- _PROMPT_:
Write out the data once more, exactly as it reads.

Saved data entries:

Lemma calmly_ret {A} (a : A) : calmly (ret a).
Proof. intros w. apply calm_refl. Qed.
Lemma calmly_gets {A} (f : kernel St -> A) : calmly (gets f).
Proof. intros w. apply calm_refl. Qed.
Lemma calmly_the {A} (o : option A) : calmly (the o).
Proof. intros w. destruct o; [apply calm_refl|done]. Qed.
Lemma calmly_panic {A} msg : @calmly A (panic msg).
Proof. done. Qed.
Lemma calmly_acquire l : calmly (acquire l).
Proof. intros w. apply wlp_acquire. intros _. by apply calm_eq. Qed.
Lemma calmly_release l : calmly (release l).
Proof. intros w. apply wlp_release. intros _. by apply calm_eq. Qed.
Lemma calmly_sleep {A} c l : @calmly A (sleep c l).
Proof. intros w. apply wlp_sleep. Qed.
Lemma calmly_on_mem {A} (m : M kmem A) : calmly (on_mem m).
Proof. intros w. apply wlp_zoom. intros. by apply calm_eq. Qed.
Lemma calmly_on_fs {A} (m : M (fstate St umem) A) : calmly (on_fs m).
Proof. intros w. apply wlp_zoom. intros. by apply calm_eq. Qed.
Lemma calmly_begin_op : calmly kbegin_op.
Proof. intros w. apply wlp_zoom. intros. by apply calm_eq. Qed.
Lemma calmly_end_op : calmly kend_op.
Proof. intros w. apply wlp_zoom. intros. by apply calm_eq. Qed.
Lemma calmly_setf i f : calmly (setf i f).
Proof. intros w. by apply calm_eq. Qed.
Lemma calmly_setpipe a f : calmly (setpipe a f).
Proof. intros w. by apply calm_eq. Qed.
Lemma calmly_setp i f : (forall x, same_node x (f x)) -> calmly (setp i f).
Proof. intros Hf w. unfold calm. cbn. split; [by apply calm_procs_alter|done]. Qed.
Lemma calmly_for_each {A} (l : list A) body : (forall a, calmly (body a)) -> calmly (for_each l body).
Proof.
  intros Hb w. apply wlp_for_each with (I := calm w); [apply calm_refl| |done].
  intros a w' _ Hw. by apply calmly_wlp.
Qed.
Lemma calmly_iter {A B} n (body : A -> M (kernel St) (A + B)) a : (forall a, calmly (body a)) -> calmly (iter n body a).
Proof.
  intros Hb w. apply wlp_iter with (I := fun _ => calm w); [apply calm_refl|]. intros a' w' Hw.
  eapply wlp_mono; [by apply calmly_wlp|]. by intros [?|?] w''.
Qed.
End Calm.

- _TASK SOLUTION_:
Lemma calmly_ret {A} (a : A) : calmly (ret a).
Proof. intros w. apply calm_refl. Qed.
Lemma calmly_gets {A} (f : kernel St -> A) : calmly (gets f).
Proof. intros w. apply calm_refl. Qed.
Lemma calmly_the {A} (o : option A) : calmly (the o).
Proof. intros w. destruct o; [apply calm_refl|done]. Qed.
Lemma calmly_panic {A} msg : @calmly A (panic msg).
Proof. done. Qed.
Lemma calmly_acquire l : calmly (acquire l).
Proof. intros w. apply wlp_acquire. intros _. by apply calm_eq. Qed.
Lemma calmly_release l : calmly (release l).
Proof. intros w. apply wlp_release. intros _. by apply calm_eq. Qed.
Lemma calmly_sleep {A} c l : @calmly A (sleep c l).
Proof. intros w. apply wlp_sleep. Qed.
Lemma calmly_on_mem {A} (m : M kmem A) : calmly (on_mem m).
Proof. intros w. apply wlp_zoom. intros. by apply calm_eq. Qed.
Lemma calmly_on_fs {A} (m : M (fstate St umem) A) : calmly (on_fs m).
Proof. intros w. apply wlp_zoom. intros. by apply calm_eq. Qed.
Lemma calmly_begin_op : calmly kbegin_op.
Proof. intros w. apply wlp_zoom. intros. by apply calm_eq. Qed.
Lemma calmly_end_op : calmly kend_op.
Proof. intros w. apply wlp_zoom. intros. by apply calm_eq. Qed.
Lemma calmly_setf i f : calmly (setf i f).
Proof. intros w. by apply calm_eq. Qed.
Lemma calmly_setpipe a f : calmly (setpipe a f).
Proof. intros w. by apply calm_eq. Qed.
Lemma calmly_setp i f : (forall x, same_node x (f x)) -> calmly (setp i f).
Proof. intros Hf w. unfold calm. cbn. split; [by apply calm_procs_alter|done]. Qed.
Lemma calmly_for_each {A} (l : list A) body : (forall a, calmly (body a)) -> calmly (for_each l body).
Proof.
  intros Hb w. apply wlp_for_each with (I := calm w); [apply calm_refl| |done].
  intros a w' _ Hw. by apply calmly_wlp.
Qed.
Lemma calmly_iter {A B} n (body : A -> M (kernel St) (A + B)) a : (forall a, calmly (body a)) -> calmly (iter n body a).
Proof.
  intros Hb w. apply wlp_iter with (I := fun _ => calm w); [apply calm_refl|]. intros a' w' Hw.
  eapply wlp_mono; [by apply calmly_wlp|]. by intros [?|?] w''.
Qed.
End Calm.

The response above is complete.